After working on the issue since 1990, Bedell—known in the statehouse as the “Church Lady”—retired last week. She said it was “disheartening” how quickly sports betting has swept the state and the nation.

“They disregard the problems that could happen,” Bedell said. “Churches are going to see all the harm and there will be an outcry … it’s too accessible, there’s no safeguards for young people, or to prevent people from losing everything.”

For now, churches aren’t very interested in the issue. Grey says churches are “worn out” and have to “pick their issues to fight.” He said the Methodists and Baptists were the firewalls against gambling in recent decades, and “the Baptists still hold Alabama,” which largely bans any form of gambling.

The Southern Baptist Convention’s Ethics and Religious Liberty Commission (ERLC) puts out every year an antigambling church bulletin insert, which lays out in bullet points why gambling is a “sin against God.” The Assemblies of God adopted a position paper in 2015 calling gambling “unwise” and “a compromise of Christian ethics and witness.”

These leaders and denominations point not only to the biblical wisdom on the nature of work, stewardship, and avoiding greed, but also to the idea that the few who gain from it are doing so at the expense of the many–including the poor. The ERLC bulletin insert emphasizes that opposition to gambling is based on love for neighbor.

Jason McGuire, who heads up the evangelical organization New Yorkers for Constitutional Freedoms, fought the legalization of online betting in the state last year. His organization opposes online betting for similar reasons that the more liberal New York Daily News editorial board has consistently opposed it: They both see it as a tax on the poor. He also adds that the Bible prohibits making money from “ill-gotten gain” and that people underestimate the addictive side of gambling.

“The Christian community needs to understand, this is devastating to families that are impacted if people get caught up in this,” he said. “On the anonymity of their cellphone in the living room, they’re gambling away their mortgage money.

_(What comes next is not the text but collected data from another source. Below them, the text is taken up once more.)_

(* ===== verification/Buffer.v ===== *)
(** * Growable buffers (nanoarrow.h, "Owning, growable buffers")

    [ArrowBuffer] with its allocator, and every operation of buffer_inline.h.  A
    buffer's memory is [None] for a NULL pointer or the list of the bytes of the
    block it points to, so that the block's size and the members [size_bytes] and
    [capacity_bytes] are separate things, tied together by [buffer_wf].

    The C library's allocation functions are the class [Libc]: what the sources
    rely on is stated as its laws, and [libc_limited] is a concrete instance. *)

From stdpp Require Import base numbers list option.
From S2P Require Import Prelude CInt.
#[local] Open Scope Z_scope.
#[local] Open Scope c_scope.

(** ** The allocation functions of the C library

    [libc_malloc n] tells whether [malloc(n)] returns a block (the contents of a
    fresh block are never read before they are written).  [libc_realloc p n] is
    the block [realloc(p, n)] returns, if any: it has [n] bytes, and keeps the
    bytes of the old block up to the smaller of the two sizes. *)
Class Libc := {
  libc_malloc : Z → bool;
  libc_realloc : option (list Z) → Z → option (list Z);
  libc_realloc_zlen p n b : 0 <= n → libc_realloc p n = Some b → zlen b = n;
  libc_realloc_keep old n b :
    libc_realloc (Some old) n = Some b →
    take (Z.to_nat (n `min` zlen old)) b = take (Z.to_nat (n `min` zlen old)) old;
  libc_realloc_bytes p n b :
    (∀ old, p = Some old → bytes_ok old) → libc_realloc p n = Some b → bytes_ok b;
}.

The whole world is setting people up for failure.”

The New York Council on Problem Gambling, a state-funded group, estimates that two million Americans “meet the diagnostic criteria for disordered gambling.” (Gambling interests point out that is a tiny percentage of gamblers.) Grey said that the creation of state-funded groups for responsible gambling allowed politicians to feel at ease with the addictive side of betting—that they were using some of the revenue for treatment.

A study in Spain showed a significant increase in “young pathological gamblers” after the country legalized online gambling, adding that the immediacy and accessibility of online gambling made it “more addictive than any other type of game.”

Despite their gloom about the immediate impact, the Christians who worked on the issue for decades are a bit more optimistic about the future. “This is the third historical wave of gambling in America,” said Grey. “It has a boom-bust cycle to it. Why? Because it doesn’t work.”

Sports betting has surged recently without any curbs. That makes the problems with gambling more visible to Americans, he thinks, and will spur bipartisan interest in regulating the industry.

He remembered in 1999 arranging a meeting between Green Party presidential candidate Ralph Nader and Focus on the Family president James Dobson to discuss gambling, and the two wrote a joint letter calling gambling “the bane of millions of Americans.” Nader targeted Republicans who supported casino interests, and Dobson targeted Democrats.

“It’s that’s kind of movement that’s needed today … the same right-left combination, this is something we agree on,” said Grey. “Let’s call for more regulation and get advertising under control. Those are doable things.”